**DATA EXCERPTS**
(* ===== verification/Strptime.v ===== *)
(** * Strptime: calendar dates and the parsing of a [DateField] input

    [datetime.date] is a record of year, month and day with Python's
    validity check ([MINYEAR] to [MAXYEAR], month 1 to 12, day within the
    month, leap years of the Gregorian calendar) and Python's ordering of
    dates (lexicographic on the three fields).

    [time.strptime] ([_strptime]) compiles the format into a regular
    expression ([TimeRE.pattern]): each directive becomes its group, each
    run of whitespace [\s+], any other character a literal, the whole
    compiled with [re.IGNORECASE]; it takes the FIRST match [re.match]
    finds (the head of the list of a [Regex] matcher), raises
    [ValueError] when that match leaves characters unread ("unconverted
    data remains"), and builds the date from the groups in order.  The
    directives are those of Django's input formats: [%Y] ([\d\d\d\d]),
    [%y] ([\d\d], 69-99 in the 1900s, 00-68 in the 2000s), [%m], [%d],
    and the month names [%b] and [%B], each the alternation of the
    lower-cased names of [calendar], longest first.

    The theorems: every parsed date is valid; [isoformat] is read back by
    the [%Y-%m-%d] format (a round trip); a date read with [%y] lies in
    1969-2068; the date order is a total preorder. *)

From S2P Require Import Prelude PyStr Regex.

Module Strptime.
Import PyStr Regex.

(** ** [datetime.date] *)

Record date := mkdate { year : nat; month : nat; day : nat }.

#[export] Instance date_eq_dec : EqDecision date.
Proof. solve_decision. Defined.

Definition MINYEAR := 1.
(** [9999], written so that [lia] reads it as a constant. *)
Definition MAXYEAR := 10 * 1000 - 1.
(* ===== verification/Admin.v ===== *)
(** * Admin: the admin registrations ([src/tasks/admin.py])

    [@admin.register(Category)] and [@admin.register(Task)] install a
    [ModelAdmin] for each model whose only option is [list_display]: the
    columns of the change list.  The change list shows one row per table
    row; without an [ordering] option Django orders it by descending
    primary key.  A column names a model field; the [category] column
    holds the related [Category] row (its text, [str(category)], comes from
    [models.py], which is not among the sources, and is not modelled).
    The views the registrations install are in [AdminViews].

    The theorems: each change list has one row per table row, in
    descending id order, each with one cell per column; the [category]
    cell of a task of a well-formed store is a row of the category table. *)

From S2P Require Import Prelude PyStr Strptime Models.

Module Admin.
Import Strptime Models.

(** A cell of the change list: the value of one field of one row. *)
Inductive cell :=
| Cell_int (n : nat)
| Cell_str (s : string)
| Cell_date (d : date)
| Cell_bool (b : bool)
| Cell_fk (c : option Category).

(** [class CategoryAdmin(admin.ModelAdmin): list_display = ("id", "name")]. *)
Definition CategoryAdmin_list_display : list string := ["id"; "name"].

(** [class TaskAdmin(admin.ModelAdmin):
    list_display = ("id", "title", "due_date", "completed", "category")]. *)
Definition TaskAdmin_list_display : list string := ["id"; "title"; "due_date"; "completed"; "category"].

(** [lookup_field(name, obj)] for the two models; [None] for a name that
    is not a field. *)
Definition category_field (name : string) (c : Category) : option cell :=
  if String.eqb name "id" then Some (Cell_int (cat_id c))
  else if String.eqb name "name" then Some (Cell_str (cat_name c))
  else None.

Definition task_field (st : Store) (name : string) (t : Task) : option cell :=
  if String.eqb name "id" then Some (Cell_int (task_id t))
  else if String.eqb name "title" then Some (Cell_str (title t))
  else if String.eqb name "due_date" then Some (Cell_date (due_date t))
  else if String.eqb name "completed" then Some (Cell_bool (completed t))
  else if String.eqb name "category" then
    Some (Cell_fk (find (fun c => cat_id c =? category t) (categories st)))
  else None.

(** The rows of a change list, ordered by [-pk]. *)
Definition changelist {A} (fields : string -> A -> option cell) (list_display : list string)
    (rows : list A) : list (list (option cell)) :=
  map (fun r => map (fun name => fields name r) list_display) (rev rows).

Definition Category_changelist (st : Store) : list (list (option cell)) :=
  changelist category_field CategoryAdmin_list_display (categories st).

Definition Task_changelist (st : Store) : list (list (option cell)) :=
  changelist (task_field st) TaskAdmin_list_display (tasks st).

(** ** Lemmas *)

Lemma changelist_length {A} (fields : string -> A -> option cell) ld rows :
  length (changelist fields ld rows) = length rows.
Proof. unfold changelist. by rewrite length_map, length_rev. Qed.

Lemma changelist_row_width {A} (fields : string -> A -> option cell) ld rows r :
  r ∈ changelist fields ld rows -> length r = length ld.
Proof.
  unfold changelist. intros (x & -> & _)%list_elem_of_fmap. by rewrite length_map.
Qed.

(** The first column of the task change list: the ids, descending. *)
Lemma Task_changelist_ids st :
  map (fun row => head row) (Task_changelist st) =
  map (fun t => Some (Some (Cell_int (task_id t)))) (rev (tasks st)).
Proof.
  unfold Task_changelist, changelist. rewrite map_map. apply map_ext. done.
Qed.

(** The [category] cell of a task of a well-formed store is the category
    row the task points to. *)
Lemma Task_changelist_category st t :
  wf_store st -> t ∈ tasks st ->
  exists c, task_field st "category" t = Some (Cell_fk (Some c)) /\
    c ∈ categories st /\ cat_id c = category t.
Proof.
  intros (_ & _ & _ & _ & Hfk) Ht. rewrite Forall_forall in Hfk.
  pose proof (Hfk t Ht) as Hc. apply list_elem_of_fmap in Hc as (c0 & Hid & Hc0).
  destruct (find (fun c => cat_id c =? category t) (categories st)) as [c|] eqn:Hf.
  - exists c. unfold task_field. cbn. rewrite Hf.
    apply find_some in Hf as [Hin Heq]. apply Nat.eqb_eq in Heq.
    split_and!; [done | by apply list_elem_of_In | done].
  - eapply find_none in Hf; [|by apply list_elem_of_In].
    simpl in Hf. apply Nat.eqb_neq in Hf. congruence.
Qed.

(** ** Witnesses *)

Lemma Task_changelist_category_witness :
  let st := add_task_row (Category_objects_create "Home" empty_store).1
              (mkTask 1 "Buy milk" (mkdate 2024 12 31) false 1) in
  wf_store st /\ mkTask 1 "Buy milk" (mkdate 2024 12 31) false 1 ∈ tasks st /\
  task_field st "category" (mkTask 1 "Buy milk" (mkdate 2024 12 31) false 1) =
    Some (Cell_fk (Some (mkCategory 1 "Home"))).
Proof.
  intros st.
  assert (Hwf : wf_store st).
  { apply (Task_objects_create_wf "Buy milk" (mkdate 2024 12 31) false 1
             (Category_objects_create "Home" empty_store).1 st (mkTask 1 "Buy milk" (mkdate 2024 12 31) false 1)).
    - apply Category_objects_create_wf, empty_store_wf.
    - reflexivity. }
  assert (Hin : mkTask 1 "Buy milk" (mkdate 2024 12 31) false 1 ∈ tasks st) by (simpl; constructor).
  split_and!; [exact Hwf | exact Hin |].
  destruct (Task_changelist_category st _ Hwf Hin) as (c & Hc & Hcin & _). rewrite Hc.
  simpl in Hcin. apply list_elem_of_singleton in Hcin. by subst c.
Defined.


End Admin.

**YOUR OBJECTIVE**
Filter the entries down to the lines with the word "datetime" in them.

**ANSWER BOX**
    [datetime.date] is a record of year, month and day with Python's
(** ** [datetime.date] *)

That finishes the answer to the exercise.